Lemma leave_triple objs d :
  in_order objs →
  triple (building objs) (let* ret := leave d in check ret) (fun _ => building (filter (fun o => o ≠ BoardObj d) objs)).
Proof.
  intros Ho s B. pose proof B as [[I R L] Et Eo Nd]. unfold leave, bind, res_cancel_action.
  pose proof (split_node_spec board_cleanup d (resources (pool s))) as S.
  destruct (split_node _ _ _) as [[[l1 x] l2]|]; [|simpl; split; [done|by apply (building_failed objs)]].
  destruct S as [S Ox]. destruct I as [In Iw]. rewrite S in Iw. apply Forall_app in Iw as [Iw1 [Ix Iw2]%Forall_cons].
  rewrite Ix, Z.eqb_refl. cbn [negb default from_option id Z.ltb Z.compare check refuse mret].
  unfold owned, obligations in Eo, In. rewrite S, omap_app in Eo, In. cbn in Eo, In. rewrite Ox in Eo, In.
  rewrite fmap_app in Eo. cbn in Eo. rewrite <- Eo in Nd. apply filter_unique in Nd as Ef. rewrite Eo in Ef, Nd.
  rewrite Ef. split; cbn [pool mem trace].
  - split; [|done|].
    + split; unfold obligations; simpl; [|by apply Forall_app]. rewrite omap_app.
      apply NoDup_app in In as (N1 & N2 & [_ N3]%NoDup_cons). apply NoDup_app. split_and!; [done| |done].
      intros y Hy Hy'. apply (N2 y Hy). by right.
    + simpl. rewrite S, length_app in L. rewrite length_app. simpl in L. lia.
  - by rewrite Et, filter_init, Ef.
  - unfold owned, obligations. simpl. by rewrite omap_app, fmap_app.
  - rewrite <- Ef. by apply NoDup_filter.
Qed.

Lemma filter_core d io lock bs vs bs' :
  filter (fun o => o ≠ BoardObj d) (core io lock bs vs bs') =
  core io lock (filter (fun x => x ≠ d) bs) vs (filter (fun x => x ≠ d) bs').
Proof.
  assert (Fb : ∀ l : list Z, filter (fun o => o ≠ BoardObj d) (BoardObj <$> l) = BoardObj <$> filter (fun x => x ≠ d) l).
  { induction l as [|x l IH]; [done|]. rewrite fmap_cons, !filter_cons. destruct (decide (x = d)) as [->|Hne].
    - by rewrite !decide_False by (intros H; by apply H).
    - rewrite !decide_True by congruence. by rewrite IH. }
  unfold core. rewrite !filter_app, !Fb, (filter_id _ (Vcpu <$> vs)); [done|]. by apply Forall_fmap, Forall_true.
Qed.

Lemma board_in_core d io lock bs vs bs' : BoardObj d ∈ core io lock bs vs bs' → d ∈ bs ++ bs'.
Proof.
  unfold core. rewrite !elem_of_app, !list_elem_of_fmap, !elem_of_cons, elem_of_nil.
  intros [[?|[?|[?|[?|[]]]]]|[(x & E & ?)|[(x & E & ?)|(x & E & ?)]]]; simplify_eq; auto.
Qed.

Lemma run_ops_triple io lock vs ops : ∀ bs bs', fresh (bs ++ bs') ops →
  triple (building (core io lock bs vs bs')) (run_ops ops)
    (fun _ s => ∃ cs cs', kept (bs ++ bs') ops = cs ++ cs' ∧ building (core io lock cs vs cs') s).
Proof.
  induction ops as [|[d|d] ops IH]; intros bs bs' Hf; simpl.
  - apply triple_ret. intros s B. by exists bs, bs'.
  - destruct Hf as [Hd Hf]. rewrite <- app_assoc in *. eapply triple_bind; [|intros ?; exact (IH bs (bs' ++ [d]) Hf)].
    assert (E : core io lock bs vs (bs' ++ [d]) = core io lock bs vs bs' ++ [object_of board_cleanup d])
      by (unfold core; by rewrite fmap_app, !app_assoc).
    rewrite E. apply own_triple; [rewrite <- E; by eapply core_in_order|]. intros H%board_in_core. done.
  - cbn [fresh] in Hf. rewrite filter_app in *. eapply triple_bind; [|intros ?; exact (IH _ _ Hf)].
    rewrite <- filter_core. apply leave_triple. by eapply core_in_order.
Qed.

-=-=-

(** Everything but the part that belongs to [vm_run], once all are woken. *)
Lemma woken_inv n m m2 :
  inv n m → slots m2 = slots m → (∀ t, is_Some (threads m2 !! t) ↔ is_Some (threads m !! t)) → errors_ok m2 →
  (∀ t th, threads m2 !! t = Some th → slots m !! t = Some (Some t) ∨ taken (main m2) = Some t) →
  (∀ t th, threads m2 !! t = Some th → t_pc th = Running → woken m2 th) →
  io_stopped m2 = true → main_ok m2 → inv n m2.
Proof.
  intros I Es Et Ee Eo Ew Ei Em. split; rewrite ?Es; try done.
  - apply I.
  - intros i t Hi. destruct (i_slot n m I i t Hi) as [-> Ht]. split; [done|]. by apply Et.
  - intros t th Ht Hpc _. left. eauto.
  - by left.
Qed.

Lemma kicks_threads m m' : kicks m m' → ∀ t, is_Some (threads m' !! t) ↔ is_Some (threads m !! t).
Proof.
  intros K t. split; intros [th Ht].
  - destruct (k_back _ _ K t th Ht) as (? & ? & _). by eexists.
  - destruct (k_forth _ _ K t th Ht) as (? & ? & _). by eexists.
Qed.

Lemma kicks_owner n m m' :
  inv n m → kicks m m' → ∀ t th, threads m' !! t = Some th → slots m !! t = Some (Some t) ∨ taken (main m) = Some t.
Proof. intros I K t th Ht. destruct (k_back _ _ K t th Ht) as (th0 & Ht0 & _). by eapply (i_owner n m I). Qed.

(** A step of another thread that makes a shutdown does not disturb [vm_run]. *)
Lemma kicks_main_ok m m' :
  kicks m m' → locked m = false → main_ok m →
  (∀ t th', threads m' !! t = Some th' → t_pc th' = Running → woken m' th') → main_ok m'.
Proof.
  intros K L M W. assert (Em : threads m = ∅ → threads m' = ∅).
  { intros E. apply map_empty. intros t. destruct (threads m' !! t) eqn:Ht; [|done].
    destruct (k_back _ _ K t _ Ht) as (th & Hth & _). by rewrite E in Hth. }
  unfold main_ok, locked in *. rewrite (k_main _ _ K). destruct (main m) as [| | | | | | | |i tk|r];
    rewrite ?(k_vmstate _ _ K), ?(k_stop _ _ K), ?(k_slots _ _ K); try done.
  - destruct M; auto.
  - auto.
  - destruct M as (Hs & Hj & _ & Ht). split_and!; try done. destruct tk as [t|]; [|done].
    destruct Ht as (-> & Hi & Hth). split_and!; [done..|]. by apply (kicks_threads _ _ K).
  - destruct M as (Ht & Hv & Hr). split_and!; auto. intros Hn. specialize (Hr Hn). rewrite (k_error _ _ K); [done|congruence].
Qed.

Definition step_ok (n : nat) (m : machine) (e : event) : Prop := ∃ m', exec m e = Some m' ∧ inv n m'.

-=-=-

• What to work on: Given the data above, transcribe exactly the lines from the one containing "Lemma leave_triple objs" down to the one containing "Lemma board_in_core d", and no others.

• Exercise output:
Lemma leave_triple objs d :
  in_order objs →
  triple (building objs) (let* ret := leave d in check ret) (fun _ => building (filter (fun o => o ≠ BoardObj d) objs)).
Proof.
  intros Ho s B. pose proof B as [[I R L] Et Eo Nd]. unfold leave, bind, res_cancel_action.
  pose proof (split_node_spec board_cleanup d (resources (pool s))) as S.
  destruct (split_node _ _ _) as [[[l1 x] l2]|]; [|simpl; split; [done|by apply (building_failed objs)]].
  destruct S as [S Ox]. destruct I as [In Iw]. rewrite S in Iw. apply Forall_app in Iw as [Iw1 [Ix Iw2]%Forall_cons].
  rewrite Ix, Z.eqb_refl. cbn [negb default from_option id Z.ltb Z.compare check refuse mret].
  unfold owned, obligations in Eo, In. rewrite S, omap_app in Eo, In. cbn in Eo, In. rewrite Ox in Eo, In.
  rewrite fmap_app in Eo. cbn in Eo. rewrite <- Eo in Nd. apply filter_unique in Nd as Ef. rewrite Eo in Ef, Nd.
  rewrite Ef. split; cbn [pool mem trace].
  - split; [|done|].
    + split; unfold obligations; simpl; [|by apply Forall_app]. rewrite omap_app.
      apply NoDup_app in In as (N1 & N2 & [_ N3]%NoDup_cons). apply NoDup_app. split_and!; [done| |done].
      intros y Hy Hy'. apply (N2 y Hy). by right.
    + simpl. rewrite S, length_app in L. rewrite length_app. simpl in L. lia.
  - by rewrite Et, filter_init, Ef.
  - unfold owned, obligations. simpl. by rewrite omap_app, fmap_app.
  - rewrite <- Ef. by apply NoDup_filter.
Qed.

Lemma filter_core d io lock bs vs bs' :
  filter (fun o => o ≠ BoardObj d) (core io lock bs vs bs') =
  core io lock (filter (fun x => x ≠ d) bs) vs (filter (fun x => x ≠ d) bs').
Proof.
  assert (Fb : ∀ l : list Z, filter (fun o => o ≠ BoardObj d) (BoardObj <$> l) = BoardObj <$> filter (fun x => x ≠ d) l).
  { induction l as [|x l IH]; [done|]. rewrite fmap_cons, !filter_cons. destruct (decide (x = d)) as [->|Hne].
    - by rewrite !decide_False by (intros H; by apply H).
    - rewrite !decide_True by congruence. by rewrite IH. }
  unfold core. rewrite !filter_app, !Fb, (filter_id _ (Vcpu <$> vs)); [done|]. by apply Forall_fmap, Forall_true.
Qed.

Lemma board_in_core d io lock bs vs bs' : BoardObj d ∈ core io lock bs vs bs' → d ∈ bs ++ bs'.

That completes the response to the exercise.